- Exercise instructions -
Restate word for word the lines of the entries below, starting with the line that holds "From Stdlib Require" and ending with the line that holds "Proof. solve_decision. Defined.", and no others.

Segment Start: Data extract

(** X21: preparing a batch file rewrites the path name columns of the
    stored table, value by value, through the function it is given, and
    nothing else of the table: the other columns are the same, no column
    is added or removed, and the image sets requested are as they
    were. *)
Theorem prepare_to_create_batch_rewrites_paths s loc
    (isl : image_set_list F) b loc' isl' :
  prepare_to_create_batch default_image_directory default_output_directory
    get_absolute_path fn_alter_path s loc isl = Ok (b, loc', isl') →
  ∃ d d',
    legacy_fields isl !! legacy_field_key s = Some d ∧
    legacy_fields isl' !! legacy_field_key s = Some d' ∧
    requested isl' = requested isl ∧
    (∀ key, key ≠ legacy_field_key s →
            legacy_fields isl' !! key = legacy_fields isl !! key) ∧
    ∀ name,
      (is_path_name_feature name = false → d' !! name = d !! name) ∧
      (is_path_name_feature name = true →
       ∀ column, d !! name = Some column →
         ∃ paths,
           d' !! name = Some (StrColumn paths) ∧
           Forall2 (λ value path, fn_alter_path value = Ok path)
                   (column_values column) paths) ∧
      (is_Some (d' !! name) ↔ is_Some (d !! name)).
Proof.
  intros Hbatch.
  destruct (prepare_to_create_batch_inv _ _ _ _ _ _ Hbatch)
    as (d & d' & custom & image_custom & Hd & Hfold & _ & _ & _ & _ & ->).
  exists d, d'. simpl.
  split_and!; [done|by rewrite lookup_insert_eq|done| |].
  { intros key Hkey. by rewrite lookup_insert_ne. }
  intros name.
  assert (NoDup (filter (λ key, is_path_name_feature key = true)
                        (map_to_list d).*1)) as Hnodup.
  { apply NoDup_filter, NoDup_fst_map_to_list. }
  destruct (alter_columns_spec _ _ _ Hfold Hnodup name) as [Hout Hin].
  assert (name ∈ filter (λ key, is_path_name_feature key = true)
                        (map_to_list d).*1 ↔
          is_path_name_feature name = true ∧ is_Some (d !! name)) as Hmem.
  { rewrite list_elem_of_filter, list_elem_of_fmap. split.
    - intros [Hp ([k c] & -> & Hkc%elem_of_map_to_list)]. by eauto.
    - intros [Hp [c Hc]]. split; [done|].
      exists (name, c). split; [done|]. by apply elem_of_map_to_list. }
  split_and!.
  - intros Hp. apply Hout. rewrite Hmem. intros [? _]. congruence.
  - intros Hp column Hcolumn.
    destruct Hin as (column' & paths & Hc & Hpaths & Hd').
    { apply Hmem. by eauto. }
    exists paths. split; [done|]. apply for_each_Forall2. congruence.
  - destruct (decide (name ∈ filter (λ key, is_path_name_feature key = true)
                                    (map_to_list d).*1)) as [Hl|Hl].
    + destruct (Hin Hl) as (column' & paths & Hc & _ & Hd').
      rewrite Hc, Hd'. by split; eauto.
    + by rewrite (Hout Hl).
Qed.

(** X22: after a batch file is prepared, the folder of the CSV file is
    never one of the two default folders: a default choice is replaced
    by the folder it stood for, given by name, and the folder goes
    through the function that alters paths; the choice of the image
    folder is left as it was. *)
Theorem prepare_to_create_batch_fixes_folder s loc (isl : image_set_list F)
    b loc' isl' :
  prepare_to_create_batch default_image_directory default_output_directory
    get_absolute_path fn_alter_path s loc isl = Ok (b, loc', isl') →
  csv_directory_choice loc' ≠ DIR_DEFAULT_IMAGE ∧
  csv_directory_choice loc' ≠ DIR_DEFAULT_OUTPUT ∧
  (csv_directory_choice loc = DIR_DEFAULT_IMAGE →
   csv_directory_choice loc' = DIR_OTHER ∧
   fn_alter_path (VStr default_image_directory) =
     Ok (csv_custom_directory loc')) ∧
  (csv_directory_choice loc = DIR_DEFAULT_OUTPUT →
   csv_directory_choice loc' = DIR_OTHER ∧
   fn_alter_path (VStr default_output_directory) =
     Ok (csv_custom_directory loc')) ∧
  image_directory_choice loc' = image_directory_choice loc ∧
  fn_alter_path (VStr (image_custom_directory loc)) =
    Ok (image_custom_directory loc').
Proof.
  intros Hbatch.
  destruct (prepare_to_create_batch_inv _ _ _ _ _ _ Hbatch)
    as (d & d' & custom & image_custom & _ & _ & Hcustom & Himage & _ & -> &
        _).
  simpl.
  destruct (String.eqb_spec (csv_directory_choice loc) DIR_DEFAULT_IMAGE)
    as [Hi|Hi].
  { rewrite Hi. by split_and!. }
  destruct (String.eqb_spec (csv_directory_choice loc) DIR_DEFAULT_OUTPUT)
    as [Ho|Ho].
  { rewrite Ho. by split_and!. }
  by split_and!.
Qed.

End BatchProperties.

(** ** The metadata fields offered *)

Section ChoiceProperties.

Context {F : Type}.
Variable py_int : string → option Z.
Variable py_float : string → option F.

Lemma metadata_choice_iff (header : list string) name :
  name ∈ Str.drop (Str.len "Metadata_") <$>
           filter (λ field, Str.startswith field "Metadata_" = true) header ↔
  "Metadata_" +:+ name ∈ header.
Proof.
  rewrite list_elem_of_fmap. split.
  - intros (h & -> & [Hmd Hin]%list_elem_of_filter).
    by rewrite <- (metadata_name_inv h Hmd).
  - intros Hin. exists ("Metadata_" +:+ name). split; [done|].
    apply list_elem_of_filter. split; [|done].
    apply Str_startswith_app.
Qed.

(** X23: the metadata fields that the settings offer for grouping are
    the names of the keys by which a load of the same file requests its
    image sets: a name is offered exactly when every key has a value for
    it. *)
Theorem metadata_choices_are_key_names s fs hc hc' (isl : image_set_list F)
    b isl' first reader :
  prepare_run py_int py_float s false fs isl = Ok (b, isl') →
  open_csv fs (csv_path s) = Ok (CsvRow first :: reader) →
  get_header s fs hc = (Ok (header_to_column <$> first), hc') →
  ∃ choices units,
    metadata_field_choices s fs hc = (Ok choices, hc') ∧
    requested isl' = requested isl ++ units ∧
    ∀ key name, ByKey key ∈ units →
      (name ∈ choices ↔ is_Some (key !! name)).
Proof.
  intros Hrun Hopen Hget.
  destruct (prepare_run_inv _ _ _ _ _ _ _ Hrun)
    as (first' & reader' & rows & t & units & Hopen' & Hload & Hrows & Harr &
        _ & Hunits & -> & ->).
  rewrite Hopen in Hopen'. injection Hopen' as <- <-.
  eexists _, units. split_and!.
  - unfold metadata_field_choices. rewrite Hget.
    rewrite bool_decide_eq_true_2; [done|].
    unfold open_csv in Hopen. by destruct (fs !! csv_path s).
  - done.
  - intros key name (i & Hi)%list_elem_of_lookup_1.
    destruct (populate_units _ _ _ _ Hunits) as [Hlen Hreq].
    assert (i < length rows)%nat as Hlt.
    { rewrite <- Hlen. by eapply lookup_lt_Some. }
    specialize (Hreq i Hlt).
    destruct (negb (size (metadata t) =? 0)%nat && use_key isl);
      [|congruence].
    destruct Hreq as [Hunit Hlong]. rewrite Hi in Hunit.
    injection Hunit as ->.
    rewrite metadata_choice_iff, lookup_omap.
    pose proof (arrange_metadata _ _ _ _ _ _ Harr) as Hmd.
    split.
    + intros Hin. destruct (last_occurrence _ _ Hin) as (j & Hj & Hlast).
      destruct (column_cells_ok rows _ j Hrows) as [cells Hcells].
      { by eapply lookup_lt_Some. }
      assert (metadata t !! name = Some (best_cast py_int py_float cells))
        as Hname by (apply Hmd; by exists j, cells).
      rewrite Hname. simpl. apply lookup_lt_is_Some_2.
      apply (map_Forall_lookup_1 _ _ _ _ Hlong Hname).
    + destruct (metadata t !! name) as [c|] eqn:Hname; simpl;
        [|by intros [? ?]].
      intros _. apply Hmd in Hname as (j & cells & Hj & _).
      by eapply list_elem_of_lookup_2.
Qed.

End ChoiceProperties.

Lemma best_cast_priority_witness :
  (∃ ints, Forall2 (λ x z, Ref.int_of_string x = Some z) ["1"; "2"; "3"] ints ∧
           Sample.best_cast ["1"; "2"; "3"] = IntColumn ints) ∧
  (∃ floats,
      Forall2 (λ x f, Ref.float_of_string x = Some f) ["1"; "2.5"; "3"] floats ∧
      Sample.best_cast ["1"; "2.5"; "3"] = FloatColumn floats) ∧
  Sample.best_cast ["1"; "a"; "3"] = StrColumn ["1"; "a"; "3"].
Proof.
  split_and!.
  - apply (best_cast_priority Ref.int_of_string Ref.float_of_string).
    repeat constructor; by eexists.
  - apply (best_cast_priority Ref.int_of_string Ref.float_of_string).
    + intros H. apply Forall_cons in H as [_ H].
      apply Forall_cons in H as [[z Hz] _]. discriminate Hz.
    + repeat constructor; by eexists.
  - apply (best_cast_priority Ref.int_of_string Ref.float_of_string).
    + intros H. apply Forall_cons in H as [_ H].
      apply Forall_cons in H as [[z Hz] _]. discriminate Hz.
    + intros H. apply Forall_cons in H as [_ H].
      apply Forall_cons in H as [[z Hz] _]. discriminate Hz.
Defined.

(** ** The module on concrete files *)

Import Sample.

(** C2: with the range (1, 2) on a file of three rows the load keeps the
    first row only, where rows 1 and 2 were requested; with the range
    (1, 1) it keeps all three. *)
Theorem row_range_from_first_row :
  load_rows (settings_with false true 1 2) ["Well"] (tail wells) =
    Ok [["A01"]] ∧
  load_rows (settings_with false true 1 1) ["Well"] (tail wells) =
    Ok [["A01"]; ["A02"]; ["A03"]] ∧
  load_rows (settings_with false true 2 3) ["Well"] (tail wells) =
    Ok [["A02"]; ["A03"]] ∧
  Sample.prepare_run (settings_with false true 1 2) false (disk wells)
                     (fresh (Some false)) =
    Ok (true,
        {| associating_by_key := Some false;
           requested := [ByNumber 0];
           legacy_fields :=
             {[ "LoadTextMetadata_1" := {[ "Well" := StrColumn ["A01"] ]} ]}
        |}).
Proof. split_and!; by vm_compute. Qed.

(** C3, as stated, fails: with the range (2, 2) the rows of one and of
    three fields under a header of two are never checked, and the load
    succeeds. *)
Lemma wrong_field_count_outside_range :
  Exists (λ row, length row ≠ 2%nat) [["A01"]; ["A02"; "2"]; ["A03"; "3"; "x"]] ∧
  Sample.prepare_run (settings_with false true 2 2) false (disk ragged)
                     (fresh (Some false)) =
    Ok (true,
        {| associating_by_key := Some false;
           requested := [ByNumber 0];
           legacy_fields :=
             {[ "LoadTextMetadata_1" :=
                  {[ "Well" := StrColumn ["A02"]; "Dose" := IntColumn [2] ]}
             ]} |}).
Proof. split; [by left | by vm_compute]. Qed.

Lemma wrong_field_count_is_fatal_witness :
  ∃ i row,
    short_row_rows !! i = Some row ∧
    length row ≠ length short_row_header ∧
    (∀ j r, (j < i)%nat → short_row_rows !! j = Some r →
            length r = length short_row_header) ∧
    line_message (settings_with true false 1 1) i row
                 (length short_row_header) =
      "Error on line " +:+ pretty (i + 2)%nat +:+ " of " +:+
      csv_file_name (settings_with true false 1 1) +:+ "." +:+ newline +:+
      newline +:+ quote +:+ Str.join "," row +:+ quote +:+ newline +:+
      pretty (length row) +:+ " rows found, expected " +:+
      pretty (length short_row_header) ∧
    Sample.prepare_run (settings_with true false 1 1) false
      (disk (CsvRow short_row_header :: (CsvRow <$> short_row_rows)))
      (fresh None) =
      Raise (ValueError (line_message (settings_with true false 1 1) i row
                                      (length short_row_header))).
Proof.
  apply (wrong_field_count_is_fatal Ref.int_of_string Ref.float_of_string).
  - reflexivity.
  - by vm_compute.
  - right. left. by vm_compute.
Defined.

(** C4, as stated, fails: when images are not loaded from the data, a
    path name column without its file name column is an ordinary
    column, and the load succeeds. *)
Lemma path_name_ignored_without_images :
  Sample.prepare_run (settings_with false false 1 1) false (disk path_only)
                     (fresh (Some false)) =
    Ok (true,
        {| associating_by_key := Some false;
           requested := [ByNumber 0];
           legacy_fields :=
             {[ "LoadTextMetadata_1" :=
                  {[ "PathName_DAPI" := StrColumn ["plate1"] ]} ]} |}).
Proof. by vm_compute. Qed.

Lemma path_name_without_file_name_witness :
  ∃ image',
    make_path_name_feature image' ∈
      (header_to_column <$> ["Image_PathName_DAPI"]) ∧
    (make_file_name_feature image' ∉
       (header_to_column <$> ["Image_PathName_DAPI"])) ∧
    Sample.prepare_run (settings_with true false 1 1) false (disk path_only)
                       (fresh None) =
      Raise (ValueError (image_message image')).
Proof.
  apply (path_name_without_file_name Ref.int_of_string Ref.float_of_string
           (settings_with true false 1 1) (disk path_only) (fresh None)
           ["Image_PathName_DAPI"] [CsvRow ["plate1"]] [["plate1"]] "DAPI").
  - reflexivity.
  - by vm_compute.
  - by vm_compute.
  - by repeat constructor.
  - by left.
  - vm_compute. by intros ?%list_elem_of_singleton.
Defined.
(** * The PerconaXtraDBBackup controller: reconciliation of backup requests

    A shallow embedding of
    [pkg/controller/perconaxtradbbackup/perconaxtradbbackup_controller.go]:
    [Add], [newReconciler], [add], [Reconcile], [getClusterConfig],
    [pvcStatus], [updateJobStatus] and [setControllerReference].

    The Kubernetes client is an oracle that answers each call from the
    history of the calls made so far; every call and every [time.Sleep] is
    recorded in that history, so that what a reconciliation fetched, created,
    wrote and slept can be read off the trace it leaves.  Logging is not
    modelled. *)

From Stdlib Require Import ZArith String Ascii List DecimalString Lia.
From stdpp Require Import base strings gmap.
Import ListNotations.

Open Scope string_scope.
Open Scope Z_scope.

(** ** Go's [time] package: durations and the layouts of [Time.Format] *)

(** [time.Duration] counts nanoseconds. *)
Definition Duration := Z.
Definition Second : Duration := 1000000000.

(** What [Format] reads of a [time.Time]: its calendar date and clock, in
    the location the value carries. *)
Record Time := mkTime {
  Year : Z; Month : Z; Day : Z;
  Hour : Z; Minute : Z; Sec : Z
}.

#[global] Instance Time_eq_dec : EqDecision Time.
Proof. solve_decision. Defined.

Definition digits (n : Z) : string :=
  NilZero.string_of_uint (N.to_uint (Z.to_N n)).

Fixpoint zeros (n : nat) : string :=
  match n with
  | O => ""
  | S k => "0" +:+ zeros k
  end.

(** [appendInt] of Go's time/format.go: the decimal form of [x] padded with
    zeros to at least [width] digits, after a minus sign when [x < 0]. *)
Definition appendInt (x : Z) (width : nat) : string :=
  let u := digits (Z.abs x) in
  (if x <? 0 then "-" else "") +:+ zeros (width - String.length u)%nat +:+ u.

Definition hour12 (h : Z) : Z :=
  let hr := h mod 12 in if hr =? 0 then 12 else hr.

Segment End: Data extract

- The completed task -
From Stdlib Require Import ZArith String Ascii List DecimalString Lia.
From stdpp Require Import base strings gmap.
Import ListNotations.

Open Scope string_scope.
Open Scope Z_scope.

(** ** Go's [time] package: durations and the layouts of [Time.Format] *)

(** [time.Duration] counts nanoseconds. *)
Definition Duration := Z.
Definition Second : Duration := 1000000000.

(** What [Format] reads of a [time.Time]: its calendar date and clock, in
    the location the value carries. *)
Record Time := mkTime {
  Year : Z; Month : Z; Day : Z;
  Hour : Z; Minute : Z; Sec : Z
}.

#[global] Instance Time_eq_dec : EqDecision Time.
Proof. solve_decision. Defined.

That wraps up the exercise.